No. I deliberately re-used a similar construct to Wireheading theories to expose more easily that many people disagree with this.
There’s no superstition of “true/pure/honest/all-natural pleasure” in my model—right now, my current brain feels extreme anti-hedons towards the idea of living in Wirehead Land. Right now, and to my best reasonable extrapolation, I and any future version of “myself” will hate and disapprove of wireheading, and would keep doing so even once wireheaded, if not for the fact that the wireheading necessarily overrides this in order to achieve maximum happiness by re-wiring the user to value wireheading and nothing else.
The “weak points” I spoke of is that you consider some “weaknesses” of your position, namely others’ mental states, but those are not the weakest of your position, nor are you using the strongest “enemy” arguments to judge your own position, and the other pieces of data also indicate that there’s mind-killing going on.
The quality of mental states is presumably the only thing we should care about—my model also points towards “that” (same label, probably not same referent).
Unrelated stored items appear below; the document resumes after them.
(** * interactive_dashboard.py: the ranking-accuracy dashboard

    A shallow embedding of the Streamlit script [interactive_dashboard.py]:
    the cached CSV loader [load_data], the three sidebar sliders, the
    validation of the pair count against [comb(items_value, 2)], the row
    filter, and the per-algorithm Plotly traces.

    One run of the script is a function of what the file system holds and
    of the values the three sliders hand back; what the script shows is the
    list of page elements it emits, in order.  [st.stop()] and uncaught
    Python exceptions end a run early. *)

From Stdlib Require Import ZArith List String Bool Lia.
From Stdlib Require Import Sorted Permutation DecimalString.
From Stdlib Require Import Floats.
Import ListNotations.

Set Warnings "-inexact-float".
Local Open Scope string_scope.
Local Open Scope list_scope.
Local Open Scope Z_scope.

(* ================================================================== *)
(** ** Python built-ins the script calls *)

Module Py.

(** Exceptions a run can die of. *)
Inductive exn : Type :=
| ValueError            (* math.comb on a negative, astype on a bad cell *)
| OtherReadError        (* read_csv failing other than FileNotFoundError *)
| StreamlitAPIException.

(** A Python call either returns or raises. *)
Inductive result (A : Type) : Type :=
| Return (a : A)
| Raises (e : exn).
Arguments Return {A} a.
Arguments Raises {A} e.

Fixpoint factorial (n : nat) : Z :=
  match n with
  | O => 1
  | S k => Z.of_nat n * factorial k
  end.

(** [math.comb(n, k)], after the library's documentation: it "evaluates to
    n! / (k! * (n - k)!) when k <= n and evaluates to zero when k > n", and
    "raises ValueError if either of the arguments are negative". *)
Definition comb (n k : Z) : result Z :=
  if (n <? 0) || (k <? 0) then Raises ValueError
  else if n <? k then Return 0
  else Return (factorial (Z.to_nat n)
               / (factorial (Z.to_nat k) * factorial (Z.to_nat (n - k)))).

(** [str(i)] of an int: its decimal numeral, with a leading minus sign. *)
Definition str (i : Z) : string := NilZero.string_of_int (Z.to_int i).

(** An f-string, as the literal pieces and the interpolated values it is
    made of.  The decimal text of an interpolated float ([repr]) is not
    modelled: the value itself is kept. *)
Inductive piece : Type :=
| Lit (s : string)
| FmtInt (i : Z)
| FmtStr (s : string)
| FmtFloat (f : float).

Definition fstring : Type := list piece.

(** The text of an f-string that interpolates no float. *)
Fixpoint format (t : fstring) : option string :=
  match t with
  | [] => Some ""
  | Lit s :: rest | FmtStr s :: rest => option_map (append s) (format rest)
  | FmtInt i :: rest => option_map (append (str i)) (format rest)
  | FmtFloat _ :: _ => None
  end.

End Py.

(* ================================================================== *)
(** ** Binary64 arithmetic used by pandas/numpy *)

Module Np.

Definition two52 : float := 4503599627370496%float.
The thing is, that phrase is so open to interpretation (What’s “should”? What’s “quality”? How meta do the mental states go about analyzing themselves and future/past mental states, and does the quality of a mental state take into account the bound-to-reality factor of future qualitative mental states? etc.) that it’s almost an applause light.
Yes, but they disagree because what they want is not the same as what they would like.
The value of others’ mental states is not a weakness of my position; I just considered them irrelevant for the purposes of the experience machine thought experiment. The fact that hooking up to the machine would take away resources that could be used to help others weighs against hooking up. I am not necessarily in favor of wireheading.
I am not aware of weaknesses of my position, nor in what way I am mind-killing. Can you tell me?
Yes! So why is nobody applauding? Because they disagree with some part of it. However, the part they disagree with is not what the referent of “pleasure” is, or what kind of elaborate outside-world engineering is needed to bring it about (which has instrumental value on my view), but the part where I say that the only terminal value is in mental states that you cannot help but value.
The burden of proof isn’t actually on my side. A priori, nothing has value. I’ve argued that the quality of mental states has (terminal) value. Why should we also go to any length to placate desires?
To a rationalist, the “burden of proof” is always on one’s own side.
Hm, a bit over-condensed. More like the burden of proof is on yourself, to yourself. Once you have satisfied that, argument should be an exercise in communication, not rhetoric.
Agree completely.
This would seem to depend on the instrument goal motivating the argument.